Go Back
+ servings
Classic Chiffon Cake
Print

Classic Chiffon Cake

This recipe is flavored with orange juice and orange zest. For a vanilla flavored cake you can use water in place of orange juice, leave out the zest and increase the vanilla to 2 teaspoons
Course Dessert
Cuisine American
Keyword Chiffon Cake
Prep Time 20 minutes
Cook Time 54 minutes
Cooling 1 hour 28 minutes
Total Time 2 hours 42 minutes
Servings 12
Author Anna
Cost 5

Equipment

Ingredients

  • 2 cups cake flour (225 grams)
  • 1 ½ cups granulated sugar, divided (300 grams)
  • 2 teaspoons baking powder
  • ½ teaspoon salt
  • ½ cup vegetable oil (neutral)
  • ½ cup egg yolks (120 grams yolks) -- from 7 eggs
  • ¾ cup orange juice (or use half orange juice half water)**
  • 1 tablespoon orange zest
  • 1 teaspoon vanilla extract
  • 1 ¼ cups egg whites (300 grams whites) -- from 10 eggs
  • 1 ⅛ teaspoon cream of tartar

Instructions

  • Preheat your oven to 325°F (165°C). Have ready an ungreased 10-inch removable bottom tube pan.
  • In a large mixing bowl, preferably a stand mixer bowl, sift together the cake flour, all but 2 tablespoons (24 grams) of the sugar and the baking powder. Add the salt and whisk until ingredients are evenly blended.
  • Make a well in the center of the flour mixture and add the oil, egg yolks, orange juice, orange zest and vanilla. Attach the paddle and beat for one minute or until blended.
  • In the second bowl, using a whisk attachment, beat the egg whites and the cream of tartar until soft peaks start to form, then gradually add the reserved 2 tablespoons of sugar, beating until whites are just starting to form stiff peaks. Do not let the egg whites get too dry.
  • With a heavy duty scraper, fold the whites into the egg yolk mixture. Be sure everything is evenly blended, then pour into the tube pan.
  • Pour into a tube pan and run a knife or scraper through the batter to prevent air holes. Bake for 55 minutes.
  • Invert the tube pan. If it has legs you don't need to suspend it on anything. If it doesn't, suspend it over a wine bottle or something similar. Let cool for about 1 ½ hours.
  • Release the Cake: Once cooled, run a knife around the sides and center tube of the pan to release the cake. Gently remove it from the pan.

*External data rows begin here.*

(* ===== verification/SqliteInv.v ===== *)
(** * What the SQLite store keeps true

    [GInv] is the well-formedness of the content of the database: identifiers and tokens
    are UUIDs that were drawn, a lease covers a running task and its current run, the
    dependency graph names stored tasks and is recorded at both ends, commands carry the
    claim fields of their status and artifacts belong to a stored task.  [gview] is the
    content as the lifecycle machine of StoreLife sees it, and [moved a0 a todo] says that
    [a] is a well-formed content that every task reached from [a0] by one allowed move,
    those in [todo] by none. *)

From S2P Require Import Prelude Errors Usage OrchTypes MemStore MemCommands StoreInv StoreLife OrchHistory Json Serialize Snapshot TimeText OrchJson SqliteTx SqliteStore SqliteLogic.

Section invariant.
Context {CF : SqlConfig}.

(** [id] was drawn among the first [n] UUIDs, or will be drawn after them. *)
Definition drawn (p : string) (n : nat) (id : string) : Prop := ∃ k, (k < n)%nat ∧ id = p +:+ "-" +:+ uuid k.
Definition undrawn (p : string) (n : nat) (id : string) : Prop := ∃ k, (n ≤ k)%nat ∧ id = p +:+ "-" +:+ uuid k.

Record g_task_ok (a : Abs) (id : string) (t : Task) : Prop := {
  gt_id : task_ID t = id;
  gt_drawn : drawn "task" (g_uuids a) id;
  gt_attempts : attempts_ok t;
  gt_text : text_task t = true;
}.
(** The run a lease was acquired for. *)
Definition covers (l : Lease) (id : string) (t : Task) : Prop :=
  task_Status t = TaskRunning ∧ ∃ r, task_Run t = Some r ∧ run_TaskID r = id ∧
    run_WorkerID r = lease_WorkerID l ∧ run_Attempt r = task_Attempt t ∧ run_ID r ≠ "".
Record g_lease_ok (a : Abs) (id : string) (l : Lease) : Prop := {
  gl_task : lease_TaskID l = id;
  gl_token : drawn "lease-token" (g_uuids a) (lease_Token l);
  gl_text : text_lease l = true;
  gl_covers : ∃ t, g_tasks a !! id = Some t ∧ covers l id t;
}.
Record g_command_ok (a : Abs) (id : string) (c : Command) : Prop := {
  gc_id : cmd_ID c = id;
  gc_drawn : drawn "command" (g_uuids a) id;
  gc_claim : claim_fields_ok c;
  gc_text : text_command c = true;
}.
Record g_artifact_ok (a : Abs) (id : string) (x : Artifact) : Prop := {
  ga_id : art_ID x = id;
  ga_drawn : drawn "artifact" (g_uuids a) id;
  ga_task : is_Some (g_tasks a !! art_TaskID x);
  ga_text : text_artifact x = true;
}.
(** The dependency graph; a task that names itself may do so on one side only. *)
Record g_deps_ok (tasks : gmap string Task) : Prop := {
  gd_sym : ∀ i j ti tj, i ≠ j → tasks !! i = Some ti → tasks !! j = Some tj →
             (j ∈ task_Blocks ti ↔ i ∈ task_BlockedBy tj);
  gd_blocks : ∀ i ti x, tasks !! i = Some ti → x ∈ task_Blocks ti → is_Some (tasks !! x);
  gd_blockedBy : ∀ i ti x, tasks !! i = Some ti → x ∈ task_BlockedBy ti → is_Some (tasks !! x);
}.
Record GInv (a : Abs) : Prop := {
  gi_tasks : ∀ id t, g_tasks a !! id = Some t → g_task_ok a id t;
  gi_leases : ∀ id l, g_leases a !! id = Some l → g_lease_ok a id l;
  gi_running : ∀ id t, g_tasks a !! id = Some t → task_Status t = TaskRunning → is_Some (g_leases a !! id);
  gi_tokens : ∀ i j li lj, g_leases a !! i = Some li → g_leases a !! j = Some lj →
                lease_Token li = lease_Token lj → i = j;
  gi_deps : g_deps_ok (g_tasks a);
  gi_commands : ∀ id c, g_commands a !! id = Some c → g_command_ok a id c;
  gi_artifacts : ∀ id x, g_artifacts a !! id = Some x → g_artifact_ok a id x;
}.

Lemma drawn_mono p n m id : (n ≤ m)%nat → drawn p n id → drawn p m id.
Proof. intros ? (k & ? & ->). exists k. split; [lia|done]. Qed.
Lemma undrawn_mono p n m id : (m ≤ n)%nat → undrawn p n id → undrawn p m id.
Proof. intros ? (k & ? & ->). exists k. split; [lia|done]. Qed.
Lemma drawn_next p n : drawn p (S n) (p +:+ "-" +:+ uuid n).
Proof. exists n. split; [lia|done]. Qed.
Lemma undrawn_next p n : undrawn p n (p +:+ "-" +:+ uuid n).
Proof. exists n. split; [lia|done]. Qed.
#[local] Hint Resolve drawn_mono drawn_next : core.

(** Events and further UUIDs do not matter. *)
Lemma GInv_ext a a' :
  GInv a → g_tasks a' = g_tasks a → g_leases a' = g_leases a → g_commands a' = g_commands a →
  g_artifacts a' = g_artifacts a → (g_uuids a ≤ g_uuids a')%nat → GInv a'.
Proof.
  intros [Ht Hl Hr Hk Hd Hc Ha] E1 E2 E3 E4 Hu. split; rewrite ?E1, ?E2, ?E3, ?E4; try done.
  - intros id t H. destruct (Ht _ _ H). split; eauto.
  - intros id l H. destruct (Hl _ _ H). split; rewrite ?E1; eauto.
  - intros id c H. destruct (Hc _ _ H). split; eauto.
  - intros id x H. destruct (Ha _ _ H). split; rewrite ?E1; eauto.
Qed.

Lemma GInv_empty : GInv (MkAbs ∅ ∅ ∅ ∅ [] 0).
Proof.
  split; [..|split| |]; intros *; change (g_tasks (MkAbs ∅ ∅ ∅ ∅ [] 0)) with (∅ : gmap string Task);
    change (g_leases (MkAbs ∅ ∅ ∅ ∅ [] 0)) with (∅ : gmap string Lease); cbn [g_commands g_artifacts];
    rewrite ?lookup_empty; naive_solver.
Qed.

(** ** The lifecycle of a task *)

Definition gview (a : Abs) (id : string) : option TaskView :=
  (λ t, view_task t (g_leases a !! id)) <$> g_tasks a !! id.
Definition glife (n : nat) : string → option TaskView → option TaskView → Prop :=
  life_move (undrawn "task" n) (undrawn "lease-token" n).

Lemma glife_mono n m id v v' : (n ≤ m)%nat → glife m id v v' → glife n id v v'.
Proof.
  unfold glife. intros Hn H. destruct H; eauto with life; [apply ls_create|apply ls_claim]; eauto using undrawn_mono.
Qed.

Record moved (a0 a : Abs) (todo : string → Prop) : Prop := {
  mv_inv : GInv a;
  mv_uuids : (g_uuids a0 ≤ g_uuids a)%nat;
  mv_todo : ∀ id, todo id → g_tasks a !! id = g_tasks a0 !! id ∧ g_leases a !! id = g_leases a0 !! id;
  mv_life : ∀ id, glife (g_uuids a0) id (gview a0 id) (gview a id);
}.

Lemma moved_refl a todo : GInv a → moved a a todo.
Proof. intros H. split; [done|lia|done|]. constructor. Qed.
Lemma moved_weaken a0 a (todo todo' : string → Prop) :
  moved a0 a todo → (∀ id, todo' id → todo id) → moved a0 a todo'.
Proof. intros [] H. split; auto. Qed.

Lemma gview_same a a' id :
  g_tasks a' !! id = g_tasks a !! id → g_leases a' !! id = g_leases a !! id → gview a' id = gview a id.
Proof. unfold gview. by intros -> ->. Qed.

(** Commands, artifacts, events and UUIDs may change as long as the content is well formed. *)
Lemma moved_ext a0 a a' todo :
  moved a0 a todo → GInv a' → g_tasks a' = g_tasks a → g_leases a' = g_leases a →
  (g_uuids a ≤ g_uuids a')%nat → moved a0 a' todo.
Proof.
  intros [_ Hu Ht Hl] HI E1 E2 Hu'. split; [done|lia| |].
  - by rewrite E1, E2.
  - intros id. rewrite (gview_same a a'); by rewrite ?E1, ?E2.
Qed.

Lemma moved_later a0 a a' todo :
  moved a0 a todo → g_tasks a' = g_tasks a → g_leases a' = g_leases a → g_commands a' = g_commands a →
  g_artifacts a' = g_artifacts a → (g_uuids a ≤ g_uuids a')%nat → moved a0 a' todo.
Proof.
  intros HM E1 E2 E3 E4 Hu. apply (moved_ext a0 a); [done| |done..].
  apply (GInv_ext a); [apply (mv_inv _ _ _ HM)|done..].
Qed.

(** ** Changing one task *)

(** Whether the rewritten task and its new lease fit together. *)
Definition g_lease_fits (a a' : Abs) (id : string) (t' : Task) (ol : option Lease) : Prop :=
  match ol with
  | None => task_Status t' ≠ TaskRunning
  | Some l =>
    lease_TaskID l = id ∧ drawn "lease-token" (g_uuids a') (lease_Token l) ∧ text_lease l = true ∧ covers l id t' ∧
    (∀ j lj, g_leases a !! j = Some lj → lease_Token lj = lease_Token l → j = id)
  end.
Record g_change (a a' : Abs) (id : string) (t t' : Task) (ol : option Lease) : Prop := {
  gx_old : g_tasks a !! id = Some t;
  gx_tasks : g_tasks a' = <[id := t']> (g_tasks a);
  gx_leases : g_leases a' = partial_alter (λ _, ol) id (g_leases a);
  gx_commands : g_commands a' = g_commands a;
  gx_artifacts : g_artifacts a' = g_artifacts a;
  gx_uuids : (g_uuids a ≤ g_uuids a')%nat;
  gx_ids : task_ID t' = task_ID t;
  gx_blocks : task_Blocks t' = task_Blocks t;
  gx_blockedBy : task_BlockedBy t' = task_BlockedBy t;
  gx_attempts : attempts_ok t → attempts_ok t';
  gx_text : text_task t = true → text_task t' = true;
  gx_lease : g_lease_fits a a' id t' ol;
}.

Lemma g_deps_insert tasks id t t' :
  tasks !! id = Some t → task_Blocks t' = task_Blocks t → task_BlockedBy t' = task_BlockedBy t →
  g_deps_ok tasks → g_deps_ok (<[id := t']> tasks).
Proof.
  intros Hid Hb Hbb [Hs H1 H2].
  assert (∀ x, is_Some (tasks !! x) → is_Some (<[id := t']> tasks !! x)) as Hdom.
  { intros x Hx. rewrite lookup_insert. by case_decide; eauto. }
  assert (∀ x tx, <[id := t']> tasks !! x = Some tx →
    ∃ tx0, tasks !! x = Some tx0 ∧ task_Blocks tx = task_Blocks tx0 ∧ task_BlockedBy tx = task_BlockedBy tx0) as Hget.
  { intros x tx Hx. rewrite lookup_insert in Hx. case_decide; simplify_eq; eauto. }
  split.
  - intros i j ti tj Hne (ti0 & Hi & -> & _)%Hget (tj0 & Hj & _ & ->)%Hget. by apply Hs.
  - intros i ti x (ti0 & Hi & -> & _)%Hget Hx. eauto.
  - intros i ti x (ti0 & Hi & _ & ->)%Hget Hx. eauto.
Qed.

Lemma g_change_inv a a' id t t' ol : GInv a → g_change a a' id t t' ol → GInv a'.
Proof.
  intros [Ht Hl Hr Hk Hd Hc Ha] [Hold E1 E2 E3 E4 Hu Hids Hb Hbb Hat Htx Hfit].
  destruct (Ht _ _ Hold) as [Hid Hdr Hat0 Htx0].
  assert (∀ j, is_Some (g_tasks a !! j) → is_Some (g_tasks a' !! j)) as Hdom.
  { intros j Hj. rewrite E1, lookup_insert. by case_decide; eauto. }
  assert (∀ j lj, g_leases a' !! j = Some lj → (j = id ∧ ol = Some lj) ∨ (j ≠ id ∧ g_leases a !! j = Some lj)) as Hget.
  { intros j lj. rewrite E2. destruct (decide (j = id)) as [->|Hne];
      [rewrite lookup_partial_alter_eq|rewrite lookup_partial_alter_ne by done]; auto. }
  split.
  - intros j tj Hj. rewrite E1, lookup_insert in Hj. case_decide; simplify_eq.
    + split; eauto.
    + destruct (Ht _ _ Hj). split; eauto.
  - intros j lj [[-> ->]|[Hne Hj]]%Hget.
    + destruct Hfit as (? & ? & ? & ? & _). split; eauto. exists t'. rewrite E1, lookup_insert_eq. done.
    + destruct (Hl _ _ Hj) as [? ? ? (tj & Htj & Hcov)]. split; eauto. exists tj.
      by rewrite E1, lookup_insert_ne by done.
  - intros j tj Hj Hrun. rewrite E1, lookup_insert in Hj. rewrite E2. case_decide; simplify_eq.
    + rewrite lookup_partial_alter_eq. destruct ol; [by eauto|by destruct Hfit].
    + rewrite lookup_partial_alter_ne by done. eauto.
  - intros i j li lj [[-> ->]|[Hni Hi]]%Hget [[-> Hlj]|[Hnj Hj]]%Hget He; simplify_eq; [done| | |by eauto].
    + symmetry. eapply Hfit; eauto.
    + eapply Hfit; eauto.
  - rewrite E1. eapply g_deps_insert; eauto.
  - rewrite E3. intros j c Hj. destruct (Hc _ _ Hj). split; eauto.
  - rewrite E4. intros j x Hj. destruct (Ha _ _ Hj). split; eauto.
Qed.

Lemma g_change_view a a' id t t' ol :
  g_change a a' id t t' ol → gview a' id = Some (view_task t' ol).
Proof. intros []. unfold gview. rewrite gx_tasks0, gx_leases0, lookup_insert_eq, lookup_partial_alter_eq. done. Qed.
Lemma g_change_other a a' id t t' ol j :
  g_change a a' id t t' ol → j ≠ id →
  g_tasks a' !! j = g_tasks a !! j ∧ g_leases a' !! j = g_leases a !! j.
Proof. intros [] Hj. by rewrite gx_tasks0, gx_leases0, lookup_insert_ne, lookup_partial_alter_ne. Qed.

(** One task more makes its move. *)
Lemma moved_change a0 a a' id t t' ol (todo : string → Prop) :
  moved a0 a todo → todo id → g_change a a' id t t' ol →
  glife (g_uuids a) id (Some (view_task t (g_leases a !! id))) (Some (view_task t' ol)) →
  moved a0 a' (λ j, todo j ∧ j ≠ id).
Proof.
  intros [HI Hu Htodo Hlife] Hid Hx Hmove. pose proof (gx_uuids _ _ _ _ _ _ Hx).
  split; [by eapply g_change_inv|lia| |].
  - intros j [Hj Hne]. destruct (g_change_other _ _ _ _ _ _ j Hx Hne) as [-> ->]. by apply Htodo.
  - intros j. destruct (decide (j = id)) as [->|Hne].
    + rewrite (g_change_view _ _ _ _ _ _ Hx). destruct (Htodo _ Hid) as [H1 H2].
      rewrite <- (gview_same a0 a id H1 H2). unfold gview. rewrite (gx_old _ _ _ _ _ _ Hx). cbn.
      by eapply glife_mono.
    + destruct (g_change_other _ _ _ _ _ _ j Hx Hne) as [H1 H2]. by rewrite (gview_same a a' j H1 H2).
Qed.

End invariant.

(** The move of a task whose lease is known. *)
Ltac life := unfold glife, view_task; cbn; repeat match goal with H : task_Status ?t = _ |- _ => rewrite H end;
  repeat match goal with H : g_leases _ !! _ = _ |- _ => rewrite H end.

Loosen the core piece and remove.
  • Serve: Serve plain, dusted with powdered sugar, or with a glaze, frosting, or fresh fruit and whipped cream if desired.

Notes

If you can't get ¾ cup of orange juice out of 1 large orange, you can dilute it with water to make 170 grams.  Most of the orange flavor comes from the zest anyway.